I drove down to Palo Alto today and had lunch with three of the co-founders of Voltage Security.  Smart guys.  They are a well-knitted team with personalities and perspectives that complement each other well.  I liked that.

Three Volts: Rishi Kacker, Guido Appenzeller, and Matt Pauker

This is how their key product, SecureMail works:

Alice at Company A would like to send her customer, Bob at Company B, a sensitive email that must be secure for compliance reasons. She uses Voltage SecureMail to send the secure email to Bob.

Alice sends a secure email to Bob
After Alice composes the email, she simply hits the Send Secure button, which automatically secures the email, along with any attachments, using Bob’s email address “bob@b.com”.

Voltage SecureMail does not require pre-enrollment of users to receive secure email; even if Bob has never previously communicated with Alice or has never used Voltage SecureMail, he is still able to receive secure email from Alice.

Bob receives the secure email
The first time Bob receives the secure email on his laptop, Bob clicks on a link in the message header and downloads the Voltage SecureMail client. He then proceeds to enroll and authenticate to Company A’s SecurePolicy Suite. The method used to authenticate Bob is completely flexible to the requirements of the enterprise.

Bob decrypts and views the email message
Upon completion of proper authentication, the SecurePolicy Suite will present Bob with his private key to read the sensitive email. Alice and Bob can now communicate securely with Voltage SecureMail.
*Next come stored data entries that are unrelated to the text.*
Lemma matching_namespace_none ns uri :
  Forall (λ item, startswith uri item.2 = false) ns →
  matching_namespace ns uri = None.
Proof.
  induction 1 as [|[p n] ns Hn _ IH]; simpl; [done|].
  simpl in Hn. by rewrite Hn.
Qed.

(** Either an entry of the table was used, and its namespace followed by
    the local part is the URI, or no namespace is a prefix of the URI. *)
Lemma matching_namespace_cases ns uri :
  (∃ prefix namespace_uri local_part,
      (prefix, namespace_uri) ∈ ns
      ∧ uri = namespace_uri +:+ local_part
      ∧ matching_namespace ns uri =
          Some (if String.eqb prefix "" then local_part
                else prefix +:+ ":" +:+ local_part))
  ∨ (Forall (λ item, startswith uri item.2 = false) ns
     ∧ matching_namespace ns uri = None).
Proof.
  induction ns as [|[p n] ns IH]; simpl.
  - right. by split.
  - destruct (startswith uri n) eqn:Hn.
    + left. exists p, n, (drop_str (String.length n) uri).
      split_and!; [set_solver|by apply startswith_drop|done].
    + destruct IH as [(p' & n' & l & Hin & Huri & Hm)|[Hall Hm]].
      * left. exists p', n', l. split_and!; [set_solver|done..].
      * right. split; [by constructor|done].
Qed.

Lemma is_str_listb_str_list l : is_str_listb (str_list l) = true.
Proof. unfold str_list. simpl. induction l; simpl; auto. Qed.

Lemma field_ok_some p (d : gmap string value) k v :
  d !! k = Some v → p v = true → field_ok p d k = true.
Proof. unfold field_ok. by intros ->. Qed.

(** The records of the parser are well formed. *)
Lemma build_property_data_wf g ns prop_uri prop_type :
  wf_entity (_build_property_data g ns prop_uri prop_type).
Proof.
  unfold wf_entity, wf_entityb, text_keys, list_keys. cbn [forallb].
  repeat (apply andb_true_intro; split); try reflexivity;
    (eapply field_ok_some; [reflexivity|apply is_str_listb_str_list]).
Qed.

Lemma class_data_wf g ns s : wf_entity (class_data g ns s).
Proof.
  unfold wf_entity, wf_entityb, text_keys, list_keys. cbn [forallb].
  repeat (apply andb_true_intro; split); try reflexivity;
    (eapply field_ok_some; [reflexivity|apply is_str_listb_str_list]).
Qed.

Lemma elem_of_extract_properties g ns e :
  e ∈ _extract_properties g ns →
  ∃ prop_uri kind,
    kind ∈ ["ObjectProperty"; "DatatypeProperty"; "AnnotationProperty"]
    ∧ (prop_uri, rdf "type", owl kind) ∈ g
    ∧ e = _build_property_data g ns prop_uri kind.
Proof.
  unfold _extract_properties, properties_of_kind, triples.
  rewrite !elem_of_app, !list_elem_of_fmap.
  intros [H|[H|H]]; destruct H as ([[s p] o] & -> & Ht);
    apply list_elem_of_In, filter_In in Ht as [Hin Hfit];
    apply list_elem_of_In in Hin;
    simpl in Hfit; apply andb_true_iff in Hfit as [Hp Ho];
    apply bool_decide_eq_true in Hp, Ho; subst;
    eexists s, _; (split_and!; [|done..]); set_solver.
Qed.

(** The test on the declared kind: a kind that contains [Property]. *)
Lemma technical_by_kind e txt kind :
  wf_entity e → e !! "type" = Some (VStr kind) →
  contains "Property" kind = true →
  _is_technical_entity e txt = Ok true.
Proof.
  intros Hwf Hty Hk. unfold _is_technical_entity.
  case_match; [done|].
  destruct (wf_text e "local_name" Hwf) as [s ->]; [in_keys|]. run.
  case_match; [done|].
  assert (get e "type" (VStr "") = VStr kind) as -> by (unfold get; by rewrite Hty).
  run. by rewrite Hk.
Qed.

Lemma determine_layers_technical e ty txt :
  wf_entity e → text_content_of e = Ok txt →
  _is_technical_entity e txt = Ok true →
  ∃ ls, _determine_layers e ty = Ok ls ∧ "technical" ∈ ls.
Proof.
  intros Hwf Htxt Ht. destruct (determine_layers_ok e ty Hwf) as [ls Hls].
  exists ls. split; [done|].
  destruct (determine_layers_inv _ _ _ Hls)
    as (txt' & t & b & c & x & Htxt' & Ht' & _ & _ & _ & ->).
  assert (txt' = txt) as -> by eauto using result_inj.
  assert (t = true) as -> by eauto using result_inj.
  apply elem_of_sorted_of_set, elem_of_chosen_layers. auto.
Qed.

(** The rule for root classes. *)
Lemma root_class_core e :
  wf_entity e → truthy (get e "subclass_of" (VList [])) = false →
  ∃ x, _classify_class e = Ok x ∧ "core" ∈ x.
Proof.
  intros Hwf Hroot. unfold _classify_class.
  destruct (get_list e "superclass_of" Hwf) as [l ->]; [in_keys|]. run.
  rewrite Hroot. simpl. eexists. split; [done|].
  case_match; set_solver.
Qed.

Lemma elem_of_triples g s p o t :
  t ∈ triples g s p o ↔
    t ∈ g ∧ fits s t.1.1 = true ∧ fits p t.1.2 = true ∧ fits o t.2 = true.
Proof.
  unfold triples. rewrite list_elem_of_In, filter_In, <- list_elem_of_In.
  rewrite !andb_true_iff. tauto.
Qed.

Lemma triples_nil g s p o :
  (∀ t, t ∈ g → fits s t.1.1 && fits p t.1.2 && fits o t.2 = false) →
  triples g s p o = [].
Proof.
  intros H. unfold triples. induction g as [|t g IH]; simpl; [done|].
  rewrite (H t) by set_solver. apply IH. intros t' Ht'. apply H. set_solver.
Qed.

Lemma fits_Some u t : fits (Some u) t = true ↔ t = u.
Proof. simpl. apply bool_decide_eq_true. Qed.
With his private key downloaded to his laptop, Bob can decrypt and view his received secure email even when he is offline on an airplane. Bob can even read his secure email at a business center using Voltage SecureMail's transparent roaming capabilities.
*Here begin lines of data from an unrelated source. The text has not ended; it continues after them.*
(** C7 (amended). When the read of a handler with a task in flight fails
    with EOF, the handler polls the child: as long as the child has not
    exited the handler waits, resolving and sending nothing.  Once the child
    has exited, and if the result future of the task is still unresolved,
    the handler resolves it with a process-exit error that names the process
    and carries its exit code, and leaves its loop: in every run from there
    the handler stays ended and nothing more is written to the
    connection. *)
Theorem eof_resolves_with_process_error :
  forall s c p t P e,
    (handlers s !! c = Some (HStep p t) /\ e = RecvEOF c) \/
    (handlers s !! c = Some (HWaitProcess p t) /\ e = HandlerPoll c) ->
    proc s !! p = Some P ->
    let s' := react e s in
    (returncode (poll P) = None ->
     handlers s' !! c = Some (HWaitProcess p t) /\
     fut s' = fut s /\ sent s' = sent s) /\
    (forall code,
       returncode (poll P) = Some code ->
       fut s !! result_future t = Some Pending ->
       fut s' !! result_future t
       = Some (Exception (ProcessError p (Some code))) /\
       handlers s' !! c = Some (HDone None) /\
       forall es,
         handlers (run es s') !! c = Some (HDone None) /\
         sent_on c (run es s') = sent_on c s).
Proof.
  intros s c p t P e He HP s'.
  assert (c < length (handlers s)) as Hlen.
  { destruct He as [[H _]|[H _]]; by eapply lookup_lt_Some. }
  assert (s' = handler_wait_process c p t s) as ->.
  { unfold s'. destruct He as [[H ->]|[H ->]]; simpl; by rewrite H. }
  unfold handler_wait_process, process_returncode, on_process. simpl.
  rewrite list_lookup_alter, decide_True, HP by done. simpl.
  split.
  - intros ->. unfold set_handler. simpl. split_and!; try done.
    by apply list_lookup_insert_eq.
  - intros code Hcode Hpend. rewrite Hcode.
    rewrite resolve_pending by done.
    unfold set_handler, call_soon. simpl.
    assert (result_future t < length (fut s)) by (by eapply lookup_lt_Some).
    split_and!.
    + by apply list_lookup_insert_eq.
    + by apply list_lookup_insert_eq.
    + intros es. split.
      * apply run_handler_done. simpl. by apply list_lookup_insert_eq.
      * erewrite run_sent_done; [done|]. simpl. by apply list_lookup_insert_eq.
Qed.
As you can see, Voltage neatly sidesteps the need to build expensive PKI infrastructures.  Although their biggest weakness is the need to install software on the client, the problem is offset to some degree by the viral aspect of the solution:

Alice infects Bob by sending an encrypted mail that prompts Bob to download and install Voltage client in order to read the encrypted message.  With client installed, Bob can send encrypted mail to others as well, infecting them in the process.
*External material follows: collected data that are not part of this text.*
Lemma skipn_prefix (l evs : list Event) :
  skipn (List.length l) (l ++ evs) = evs.
Proof.
  rewrite skipn_app, skipn_all, Nat.sub_diag. reflexivity.
Qed.

Lemma emitted_app (s s' : App) (evs : list Event) :
  trace s' = trace s ++ evs -> emitted s s' = evs.
Proof.
  intros H. unfold emitted. rewrite H. apply skipn_prefix.
Qed.

Lemma emitted_same (s s' : App) :
  trace s' = trace s -> emitted s s' = [].
Proof.
  intros H. apply emitted_app. rewrite H, app_nil_r. reflexivity.
Qed.

Lemma preload_in_range (s : App) :
  0 < List.length (steps s) -> nth_error (steps s) (preloadIndex s) <> None.
Proof.
  intros Hlen. apply nth_error_Some. unfold preloadIndex.
  apply Nat.mod_upper_bound. lia.
Qed.

Lemma preloadIndex_plus_two (s : App) :
  preloadIndex s = (currentIndex s + 2) mod List.length (steps s).
Proof.
  unfold preloadIndex, nextIndex.
  rewrite Nat.Div0.add_mod_idemp_l. f_equal. lia.
Qed.

(** *** What the surface calls leave alone *)

Lemma keeps_bind {T U V : Type} (f : App -> V) (m : M App T)
  (k : T -> M App U) :
  keeps f m -> (forall x, keeps f (k x)) -> keeps f (bind m k).
Proof.
  intros Hm Hk s. unfold bind. specialize (Hm s).
  destruct (m s) as [[x|] s1]; cbn in *; [|exact Hm].
  rewrite Hk. exact Hm.
Qed.

Ltac keeps_prim :=
  let s := fresh "s" in
  intros s; destruct s;
  unfold await_loadAsync, await_playAsync, await_unloadAsync,
    loadAsync_detached, setTimeout_release, log, alert, modify, bind, throw,
    ret, with_current, current; cbn;
  repeat match goal with
         | |- context [match ?x with _ => _ end] => destruct x; cbn
         end;
  reflexivity.

Lemma tap_unlocked (env : TapEnv) (s : App) :
  isTransitioning s = false ->
  handleGlobalTap env s =
    bind (modify (with_isTransitioning true)) (fun _ =>
    bind (swap_body env (activePlayer s) (preloadIndex s)) (fun _ =>
    bind (modify (with_currentIndex (nextIndex s))) (fun _ =>
    setTimeout_release))) s.
Proof.
  intros L. unfold handleGlobalTap, swap_body, preloadIndex, nextIndex.
  rewrite L. destruct (activePlayer s); reflexivity.
Qed.

Lemma swap_body_keeps {V : Type} (f : App -> V) (env : TapEnv)
  (act : Player) (preload : nat) :
  (forall p ok, keeps f (await_playAsync p ok)) ->
  (forall p ok, keeps f (await_unloadAsync p ok)) ->
  (forall p i, keeps f (loadAsync_detached p i)) ->
  (forall p, keeps f (modify (with_activePlayer p))) ->
  keeps f (swap_body env act preload).
Proof.
  intros Hp Hu Hl Ha. destruct act; cbn;
    repeat (apply keeps_bind; [|intros ?]); auto.
Qed.

Lemma swap_body_keeps_steps env act preload :
  keeps steps (swap_body env act preload).
Proof. apply swap_body_keeps; intros; keeps_prim. Qed.

Lemma swap_body_keeps_setupMode env act preload :
  keeps setupMode (swap_body env act preload).
Proof. apply swap_body_keeps; intros; keeps_prim. Qed.

Lemma swap_body_keeps_alerts env act preload :
  keeps alerts (swap_body env act preload).
Proof. apply swap_body_keeps; intros; keeps_prim. Qed.

Lemma swap_body_keeps_lock env act preload :
  keeps isTransitioning (swap_body env act preload).
Proof. apply swap_body_keeps; intros; keeps_prim. Qed.

Lemma swap_body_keeps_timers env act preload :
  keeps timers (swap_body env act preload).
Proof. apply swap_body_keeps; intros; keeps_prim. Qed.

Lemma swap_body_keeps_currentIndex env act preload :
  keeps currentIndex (swap_body env act preload).
Proof. apply swap_body_keeps; intros; keeps_prim. Qed.

(** A field that neither the lock, nor [setCurrentIndex], nor the timer
    touch is kept by the whole tap when the swap keeps it. *)
Lemma tap_keeps {V : Type} (f : App -> V) (env : TapEnv) :
  (forall act preload, keeps f (swap_body env act preload)) ->
  (forall b, keeps f (modify (with_isTransitioning b))) ->
  (forall i, keeps f (modify (with_currentIndex i))) ->
  keeps f setTimeout_release ->
  keeps f (handleGlobalTap env).
Proof.
  intros Hb Hl Hc Ht s.
  destruct (isTransitioning s) eqn:L.
  - unfold handleGlobalTap. rewrite L. reflexivity.
  - rewrite (tap_unlocked env s L).
    revert s L.
    assert (K : forall s0, keeps f
      (bind (modify (with_isTransitioning true)) (fun _ =>
       bind (swap_body env (activePlayer s0) (preloadIndex s0)) (fun _ =>
       bind (modify (with_currentIndex (nextIndex s0))) (fun _ =>
       setTimeout_release))))).
    { intros s0. repeat (apply keeps_bind; [|intros ?]); auto. }
    intros s _. apply K.
Qed.

(** A tap on a locked engine returns at once. *)
Lemma tap_locked (env : TapEnv) (s : App) :
  isTransitioning s = true -> handleGlobalTap env s = (Normal tt, s).
Proof.
  intros H. unfold handleGlobalTap. rewrite H. reflexivity.
Qed.

(** Whatever a tap does, it leaves the lock set: it is taken before the
    first await and released by the timer only. *)
Lemma tap_leaves_locked (env : TapEnv) (s : App) :
  isTransitioning (run (handleGlobalTap env) s) = true.
Proof.
  destruct (isTransitioning s) eqn:L.
  - unfold run. rewrite tap_locked by assumption. exact L.
  - unfold run. rewrite (tap_unlocked env s L).
    unfold bind at 1. cbn [modify].
    assert (K : keeps isTransitioning
      (bind (swap_body env (activePlayer s) (preloadIndex s)) (fun _ =>
       bind (modify (with_currentIndex (nextIndex s))) (fun _ =>
       setTimeout_release)))).
    { repeat (apply keeps_bind; [|intros ?]);
        [apply swap_body_keeps_lock|keeps_prim|keeps_prim]. }
    rewrite K. destruct s; reflexivity.
Qed.

(** The complete effect of a tap whose awaited calls resolve. *)
Lemma tap_resolved (s : App) (a b : Slot) :
  isTransitioning s = false ->
  current (activePlayer s) s = Some a ->
  current (standbyPlayer s) s = Some b ->
  0 < List.length (steps s) ->
  let s' := run (handleGlobalTap all_ok) s in
  fst (handleGlobalTap all_ok s) = Normal tt /\
  steps s' = steps s /\
  setupMode s' = setupMode s /\
  currentIndex s' = nextIndex s /\
  activePlayer s' = standbyPlayer s /\
  isTransitioning s' = true /\
  timers s' = S (timers s) /\
  current (standbyPlayer s) s' = Some (played b) /\
  current (activePlayer s) s' = Some (Loading (preloadIndex s)) /\
  alerts s' = alerts s /\
  trace s' = trace s ++
    [Call (CPlay (standbyPlayer s)); Done (CPlay (standbyPlayer s));
     Call (CUnload (activePlayer s)); Done (CUnload (activePlayer s));
     Call (CLoad (activePlayer s) (preloadIndex s)
             (uri_at s (preloadIndex s)) false)].
Proof.
  intros L Ha Hb Hlen.
  pose proof (preload_in_range s Hlen) as Hn.
  unfold uri_at, standbyPlayer, preloadIndex, nextIndex in *.
  destruct s as [dir st sm il ci ap it tm pa pb tr al]; cbn in L; subst it.
  engine_unfold.
  destruct ap; cbn in Ha, Hb, Hn, Hlen |- *; subst pa pb; cbn;
    case_step; try congruence; cbn;
    rewrite <- !app_assoc; cbn; repeat split; reflexivity.
Qed.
They chose a good name for their company because another way to look at it is electricity (security) flowing and spreading across the Internet via e-mail, charging everyone in the process with higher security.  Voltage Security sounds a whole lot better than Viral Security, no?  <g>

Update #1: I changed "three co-founders" to "three of the co-founders" after reading Scott's post.  There are four co-founders of Voltage as you can see here.